でも、置きっぱなしになってる箱達を回収に来てほしいとは、お願いした。

表向きは、夫に怒られるから。

でも、本心は、彼の顔が見たいから。

1回、逢えなかった分を取り戻したい。


そんなこんなのやりとりをしていたら、

蓮が、想定外のことを言い出した。

今後、何かあった時は、事務所ではなく直接、自分に電話をしてほしいと。

つまり、担当者に対してのクレームを事務所にかけられると、その担当者の成績に影響するらしい。


え?それは困る。そんなつもりはない!

「ごめんなさい。」

私は、謝った。

「いえいえ、全然大丈夫なんですけど、むしろ、こんなこと頼む方が申し訳ない。」

そう言って、いとも簡単に蓮は、個人の携帯番号を教えてくれた。

もちろん理由は彼自身の保身の為。

でも、あまりに簡単に彼の携帯番号を知ることができて、とまどってしまった。


その様子を誤解したのか

「あ、もちろん、あこさんだけじゃないですよ!他の組合員さんで何人かには教えてますから。だから変な意味は全くないですから。
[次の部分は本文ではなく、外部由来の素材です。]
(* ===== verification/Disk.v ===== *)
(** * Disks (kernel/device/DiskDevice.cpp, and the byte interface of
    kernel/arch/i386/device/PATADevice.cpp)

    A disk keeps pages of eight sectors in a cache, writes to the cache, and brings
    it back to the drive later: in the writeback task, or when memory is short.
    The drive itself ([read_uncached_blocks], [write_uncached_blocks]) is the class
    [Drive], and what the cache relies on is [DriveSpec]; Pata.v has the drive.

    A region of the cache is a shared object; the variable [cache_region] of the
    loops is the start of the region, under which the cache has it.  The locks make each
    access to a region atomic; here every operation is one step. *)

From stdpp Require Import base numbers list list_numbers option gmap relations.
From S2P Require Import Prelude.
From S2P Require Import ByteBuf.
From S2P Require Import LRUCache.
From S2P Require Import WordQueue.

Local Open Scope Z_scope.

(** ** The drive *)

Class Drive (H : Type) := {
  read_uncached_blocks : H → Z → Z → result (list Z);
  write_uncached_blocks : H → Z → list Z → result unit * H;
}.

(** [PATADevice::block_size], and [PAGE_SIZE]. *)
Definition block_size : Z := 512.
Definition PAGE_SIZE : Z := 4096.

(** The bytes on the drive, and that reads and writes inside it work. *)
Class DriveSpec (H : Type) `{Drive H} := {
  drive_bytes : H → list Z;
  read_uncached_ok h b n : 0 ≤ b → 0 ≤ n → block_size * (b + n) ≤ zlength (drive_bytes h) →
    read_uncached_blocks h b n = Ok (slice (block_size * b) (block_size * n) (drive_bytes h));
  write_uncached_ok h b l : 0 ≤ b → zlength l mod block_size = 0 → block_size * b + zlength l ≤ zlength (drive_bytes h) →
    ∃ h', write_uncached_blocks h b l = (Ok tt, h') ∧ drive_bytes h' = splice (drive_bytes h) (block_size * b) l;
}.

(** ** The cache *)

(** [BlockCacheRegion]; [data] is the page of the region. *)
Record region := mk_region {
  start_block : Z;
  data : list Z;
  last_used : Z;
  dirty : bool;
}.

Definition num_blocks : Z := PAGE_SIZE / block_size.
Definition has_block (r : region) (block : Z) : bool := (start_block r <=? block) && (block <? start_block r + num_blocks).
Definition block_data (r : region) (block : Z) : list Z := slice (block_size * (block - start_block r)) block_size (data r).

Section disk.
Context {H : Type} `{Drive H}.

Record disk := mk_disk {
  drive : H;
  _cache_regions : lru_cache region;
  _dirty_regions : word_queue;
  _max_addressable_block : Z;
}.

Definition with_drive (d : disk) (h : H) : disk := mk_disk h (_cache_regions d) (_dirty_regions d) (_max_addressable_block d).
Definition with_cache (d : disk) (c : lru_cache region) : disk := mk_disk (drive d) c (_dirty_regions d) (_max_addressable_block d).
Definition with_dirty (d : disk) (q : word_queue) : disk := mk_disk (drive d) (_cache_regions d) q (_max_addressable_block d).

Definition block_cache_region_start (block : Z) : Z := block - block mod num_blocks.

(** The region behind a pointer, and a change of it. *)
Definition region_at (d : disk) (start : Z) : outcome region :=
  match m_map (_cache_regions d) !! start with Some r => Done r | None => Undef end.
Definition set_region (d : disk) (start : Z) (r : region) : disk :=
  with_cache d (mk_lru (<[start := r]> (m_map (_cache_regions d))) (m_lru_list (_cache_regions d))).

(** [get_cache_region]; what the page holds when the drive fails is not defined. *)
Definition get_cache_region (d : disk) (now block : Z) : outcome (Z * disk) :=
  let start := block_cache_region_start block in
  match lru_get (_cache_regions d) start with
  | (Some _, c) => Done (start, with_cache d c)
  | (None, c) =>
      match read_uncached_blocks (drive d) start num_blocks with
      | Ok l => Done (start, with_cache d (lru_insert c start (mk_region start l now false)))
      | Err _ => Undef
      end
  end.

(** The region of a block: the one at hand, or another. *)
Definition region_for (d : disk) (now : Z) (cache_region : option Z) (block : Z) : outcome (Z * disk) :=
  match cache_region with
  | None => get_cache_region d now block
  | Some start => r ← region_at d start; if has_block r block then Done (start, d) else get_cache_region d now block
  end.

Fixpoint read_blocks_loop (count : nat) (d : disk) (now : Z) (cache_region : option Z) (block : Z) : outcome (list Z * disk) :=
  match count with
  | O => Done ([], d)
  | S count =>
      '(start, d) ← region_for d now cache_region block;
      r ← region_at d start;
      let d := set_region d start (mk_region (start_block r) (data r) now (dirty r)) in
      '(l, d) ← read_blocks_loop count d now (Some start) (block + 1);
      Done (block_data r block ++ l, d)
  end.

Definition read_blocks (d : disk) (now block count : Z) : outcome (result (list Z) * disk) :=
  '(l, d) ← read_blocks_loop (Z.to_nat count) d now None block; Done (Ok l, d).

(** The local function [invalidate_cache_region] of [write_blocks]. *)
Definition invalidate_cache_region (d : disk) (start : Z) : outcome disk :=
  present ← wq_contains (_dirty_regions d) start;
  Done (if (present : bool) then d else with_dirty d (wq_push_back (_dirty_regions d) start)).

Fixpoint write_blocks_loop (count : nat) (d : disk) (now : Z) (cache_region : option Z) (block : Z) (buffer : list Z) :
    outcome (option Z * disk) :=
  match count with
  | O => Done (cache_region, d)
  | S count =>
      '(start, d) ←
        (match cache_region with
         | None => get_cache_region d now block
         | Some start => r ← region_at d start;
                         if has_block r block then Done (start, d)
                         else d ← invalidate_cache_region d start; get_cache_region d now block
         end);
      r ← region_at d start;
      let d := set_region d start (mk_region (start_block r)
                 (splice (data r) (block_size * (block - start_block r)) (take (Z.to_nat block_size) buffer)) now true) in
      write_blocks_loop count d now (Some start) (block + 1) (drop (Z.to_nat block_size) buffer)
  end.

(** [write_blocks]; with no block at all it reads through a null pointer. *)
Definition write_blocks (d : disk) (now block count : Z) (buffer : list Z) : outcome (result unit * disk) :=
  '(cache_region, d) ← write_blocks_loop (Z.to_nat count) d now None block buffer;
  match cache_region with Some start => d ← invalidate_cache_region d start; Done (Ok tt, d) | None => Undef end.

(** ** Bringing the cache back to the drive *)

(** The search of [free_pages]: the device whose least recently used region is the oldest. *)
Fixpoint find_lru (ds : list disk) (i : nat) (best : option (nat * Z)) (lru_time : Z) : outcome (option (nat * Z)) :=
  match ds with
  | [] => Done best
  | d :: ds =>
      if bool_decide (m_lru_list (_cache_regions d) = []) then find_lru ds (S i) best lru_time
      else
        '(start, r) ← lru_unsafe (_cache_regions d);
        if last_used r <? lru_time then find_lru ds (S i) (Some (i, start)) (last_used r) else find_lru ds (S i) best lru_time
  end.

(** [Time::distant_future], in microseconds. *)
Definition distant_future : Z := 2147483647 * 1000000.

(** One region is written if necessary and goes. *)
Definition evict (d : disk) (start : Z) : outcome disk :=
  r ← region_at d start;
  let d := if dirty r then with_drive d (write_uncached_blocks (drive d) (start_block r) (data r)).2 else d in
  Done (with_cache d (prune 1 (_cache_regions d))).

(** [free_pages]: every turn frees one page. *)
Fixpoint free_pages (num_pages : nat) (ds : list disk) : outcome (Z * list disk) :=
  match num_pages with
  | O => Done (0, ds)
  | S n =>
      best ← find_lru ds 0 None distant_future;
      match best with
      | None => Done (0, ds)
      | Some (i, start) =>
          match ds !! i with
          | None => Undef
          | Some d => d ← evict d start; '(k, ds) ← free_pages n (<[i := d]> ds); Done (k + 1, ds)
          end
      end
  end.

(** What the writeback task does with one device; it ends, for good, when a region is not in the cache any
    more.  A turn takes one number off the queue. *)
Fixpoint writeback (fuel : nat) (d : disk) : outcome (bool * disk) :=
  if wq_size (_dirty_regions d) =? 0 then Done (true, d)
  else
    match fuel with
    | O => NoFuel
    | S fuel =>
        '(start, q) ← wq_pop_front (_dirty_regions d);
        let d := with_dirty d q in
        match lru_get (_cache_regions d) start with
        | (None, _) => Done (false, d)
        | (Some r, c) =>
            let d := with_drive (with_cache d c) (write_uncached_blocks (drive d) (start_block r) (data r)).2 in
            writeback fuel (set_region d start (mk_region (start_block r) (data r) (last_used r) false))
        end
    end.

(** ** Bytes *)

(** The loop of [PATADevice::read]. *)
Fixpoint pata_read_loop (fuel : nat) (d : disk) (now first_block first_block_start bytes_left blk : Z) : outcome (result (list Z) * disk) :=
  if bytes_left =? 0 then Done (Ok [], d)
  else if _max_addressable_block d <? blk then Done (Ok [], d)
  else
    match fuel with
    | O => NoFuel
    | S fuel =>
        '(res, d) ← read_blocks d now blk 1;
        match res with
        | Err e => Done (Err e, d)
        | Ok block_buf =>
            let off := if blk =? first_block then first_block_start else 0 in
            let to_copy := Z.min bytes_left (block_size - off) in
            '(rest, d) ← pata_read_loop fuel d now first_block first_block_start (bytes_left - to_copy) (blk + 1);
            match rest with
            | Err e => Done (Err e, d)
            | Ok l => Done (Ok (slice off to_copy block_buf ++ l), d)
            end
        end
    end.

Definition pata_read (d : disk) (now offset count : Z) : outcome (result (list Z) * disk) :=
  pata_read_loop (S (Z.to_nat count)) d now (offset / block_size) (offset mod block_size) count (offset / block_size).

(** The loop of [PATADevice::write]; [buffer] is what is left to write. *)
Fixpoint pata_write_loop (fuel : nat) (d : disk) (now first_block first_block_start : Z) (buffer : list Z) (blk : Z) : outcome (result unit * disk) :=
  if zlength buffer =? 0 then Done (Ok tt, d)
  else
    match fuel with
    | O => NoFuel
    | S fuel =>
        '(res, d) ← read_blocks d now blk 1;
        match res with
        | Err e => Done (Err e, d)
        | Ok block_buf =>
            let off := if blk =? first_block then first_block_start else 0 in
            let to_copy := Z.min (zlength buffer) (block_size - off) in
            '(res, d) ← write_blocks d now blk 1 (splice block_buf off (take (Z.to_nat to_copy) buffer));
            match res with
            | Err e => Done (Err e, d)
            | Ok _ => pata_write_loop fuel d now first_block first_block_start (drop (Z.to_nat to_copy) buffer) (blk + 1)
            end
        end
    end.

Definition pata_write (d : disk) (now offset : Z) (buffer : list Z) : outcome (result Z * disk) :=
  let count := zlength buffer in
  if _max_addressable_block d <? u32 (offset + count - 1) / block_size then Done (Err (- ENOSPC), d)
  else
    '(res, d) ← pata_write_loop (S (Z.to_nat count)) d now (offset / block_size) (offset mod block_size) buffer (offset / block_size);
    Done (match res with Err e => Err e | Ok _ => Ok count end, d).

End disk.
Arguments disk : clear implicits.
」

なんか焦ってる感じが、おかしかった。

「じゃあ、私も昼間はいつも出掛けているので、今回のような事があった時は、私も、私の携帯に連絡ください。」

こうして、お互いの個人の携帯番号を交換した。


あまりの想定外に、電話を切ってからもしばらく動けなかった。



大阪に出てきてからは、人様に言えるような生き方をしていなかったので、昔の交遊関係は夫と結婚する時にすべて断った。

私の携帯には、唯一の親友と、前の会社の主任くらいしか入っていない。

あとはすべて、身内と幼稚園と習い事関係のみ。


もちろん、男友達なんているわけもない。

私の携帯に、初めて、夫以外の男性の電話番号が登録された。

それだけで、すごい秘密を抱えた気がして、ドキドキした。